Tout voyage mérite un objectif géographique. Sans le savoir, le mien était Nemrut. Réveillé avant 6h00 du matin pour profiter de l'aube depuis la terrasse Est, jonchée de vestiges datant de plus de deux millénaires. Le froid de la nuit enveloppe encore les montagnes et progressivement, les premiers rayons irradient les sommets lointains et chassent les brumes matinales. La lumière glisse le long de toutes ces pentes caillouteuses et avec un plaisir brûlant, je la sens atteindre mon visage et cogner sur mon cuir. Spectacle éternel, seul face aux mondes naissants chaque matin de la même façon. Redescendu et après le petit-déjeuner, je prends le temps d'errer en voiture entre Nemrut et Kahta.
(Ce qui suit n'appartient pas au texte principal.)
Lemma step_rules w ev :
  w_http (step w ev).1 = w_http w ++ (parseHTTPRule <$> http_added ev) ∧
  w_dns (step w ev).1 = w_dns w ++ (parseDNSRule <$> dns_added ev) ∧
  settings (step w ev).1 = settings w.
Proof.
  destruct ev as [lookup now host|lookup now req|exchange now r|r].
  1-3: match goal with |- context [step _ ?ev] =>
         destruct (step_cases w ev I) as [(e & -> & _)|(-> & _)]; cbn; by rewrite !app_nil_r end.
  unfold http_added, dns_added, added_by. simpl.
  unfold ControlApi.serve, ControlApi.handleAllowHTTP, ControlApi.handleAllowDNS,
    ControlApi.decodeAllowRequest, HTTPAdd, DNSAdd.
  destruct (ControlApi.route _ _) as [[]|]; simpl; rewrite ?app_nil_r; try done.
  all: destruct (decode (ControlApi.body r)) as [es|]; simpl; rewrite ?app_nil_r; try done.
  all: case_bool_decide; subst; simpl; rewrite ?app_nil_r; try done.
  - destruct (ValidateHTTPEntries es); simpl; by rewrite ?app_nil_r.
  - destruct (ValidateDNSEntries es); simpl; by rewrite ?app_nil_r.
Qed.

Lemma run_rules w evs :
  w_http (run w evs) = w_http w ++ (parseHTTPRule <$> (evs ≫= http_added)) ∧
  w_dns (run w evs) = w_dns w ++ (parseDNSRule <$> (evs ≫= dns_added)) ∧
  settings (run w evs) = settings w.
Proof.
  unfold run. revert w. induction evs as [|ev evs IH]; intros w; cbn [fold_left].
  { by rewrite !app_nil_r. }
  destruct (IH (step w ev).1) as (-> & -> & ->). destruct (step_rules w ev) as (-> & -> & ->).
  cbn [mbind list_bind]. by rewrite !fmap_app, !app_assoc.
Qed.

(** ** Properties of the whole server *)

(** C2: audit soundness.  After any sequence of proxied requests, DNS queries
    and control API calls, every allowed entry still in the log is covered by
    the current allowlist; or it is a proxied request that names the host gateway
    on a port the configuration opens; or it is a DNS query for host.vibepit
    while the proxy has an address, whose synthetic answer is that address and
    asks for no opened port.  Nothing was let through on any other ground. *)
Theorem audit_sound cfg w0 evs e :
  Run cfg = Ok w0 →
  e ∈ Entries (w_log (run w0 evs)) → EAction e = ActionAllow → justified (run w0 evs) e.
Proof. intros Hw. apply (sound_entries _ (run_sound _ _ (Run_sound _ _ Hw))). Qed.

(** No silent egress.  Whenever the running server lets a connection, a
    request or a DNS answer out, the newest log entry is an allowed one; and
    whenever it refuses a proxied request the newest entry is a blocked one. *)
Theorem egress_logged cfg w0 evs ev :
  Run cfg = Ok w0 → (∀ r, ev ≠ EApi r) →
  let '(w', out) := step (run w0 evs) ev in
  (grant out = true →
     ∃ e, last (Entries (w_log w')) = Some e ∧ EAction e = ActionAllow ∧ justified w' e) ∧
  (grant out = false → (∀ ex now r, ev ≠ EQuery ex now r) →
     ∃ e, last (Entries (w_log w')) = Some e ∧ EAction e = ActionBlock).
Proof.
  intros Hw Hev.
  assert (Hapi : match ev with EApi _ => False | _ => True end) by (destruct ev; naive_solver).
  pose proof (run_sound w0 evs (Run_sound _ _ Hw)) as Hs.
  pose proof (step_sound (run w0 evs) ev Hs) as Hs'.
  destruct (step_cases (run w0 evs) ev Hapi) as [(e & He & Hg & Hj)|(He & Hg & ex & now & r & Heq)];
    destruct (step (run w0 evs) ev) as [w' out] eqn:Hst; cbn [fst snd] in *; subst w'.
  - destruct (audit_add_new (w_log (run w0 evs)) e (sound_log _ Hs)) as [id Hlast].
    split; intros Hgr.
    + exists (set_id id e). split; [exact Hlast|]. split; [by apply Hg|]. apply Hj. by apply Hg.
    + intros _. exists (set_id id e). split; [exact Hlast|]. cbn.
      destruct (EAction e); [|done]. pose proof (proj1 Hg eq_refl). congruence.
  - split; [congruence|]. intros _ Hq. by apply Hq in Heq.
Qed.

(** Only the control API changes what is permitted.  The allowlists are
    at all times the rules of the configured entries followed by those of the
    accepted API requests in order, and the address filter, the gateway and
    its ports, the synthetic address and the configuration never change. *)
Theorem rules_provenance cfg w0 evs :
  Run cfg = Ok w0 →
  w_http (run w0 evs) = parseHTTPRule <$> (AllowHTTP cfg ++ (evs ≫= http_added)) ∧
  w_dns (run w0 evs) = parseDNSRule <$> (AllowDNS cfg ++ (evs ≫= dns_added)) ∧
  settings (run w0 evs) = settings w0 ∧ w_config w0 = cfg.
Proof.
  intros Hw. destruct (run_rules w0 evs) as (-> & -> & ->). revert Hw. unfold Run.
  unfold NewHTTPAllowlist, NewDNSAllowlist.
  destruct (ValidateHTTPEntries _); [done|]. destruct (ValidateDNSEntries _); [done|].
  intros [= <-]. cbn. by rewrite !fmap_app.
Qed.
End system.

(** ** A concrete run *)

Section example.
#[local] Existing Instance ascii_only.

Definition demo_config : ProxyConfig := NewServer (MkProxyConfig
  [gs "example.com:443"] [gs "example.com"] [] [] [] [8080] (gs "10.0.0.2") (gs "172.17.0.1")
  3128 9000 0 []).

Definition demo_world : world :=
  match Run demo_config with
  | Ok w => w
  | Err _ => World [] [] (NewCIDRBlocker [] []) (NewLogBuffer 1) [] ∅ None demo_config
  end.

Lemma demo_started : Run demo_config = Ok demo_world.
Proof.
  assert (Hok : is_ok (Run demo_config) = true) by (vm_compute; reflexivity).
  unfold demo_world. by destruct (Run demo_config).
Qed.

Definition demo_resolver : HttpProxy.Resolver := λ _, ([[93; 184; 216; 34]], false).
Autre sanctuaire séleucide un peu moins haut, l'occasion de rencontrer Abucer que je dépanne en l'emmenant à la ville (petite mise au point nécessaire avant). Je prend aussi un vieux qui trainait non loin du pont romain. Abucer m'invite à voir Atatürk Baraji à quelques kilomètres de Kahta. Il en profite pour me raconter son histoire d'amour foireuse, la faute aux pères qui s'en sont mêlés... Les hommes d'ici expriment-ils un romantisme et une sensibilité plus facilement que les autres ? Je retrouve mon carnet de notes dans la première boutique de location de Kahta.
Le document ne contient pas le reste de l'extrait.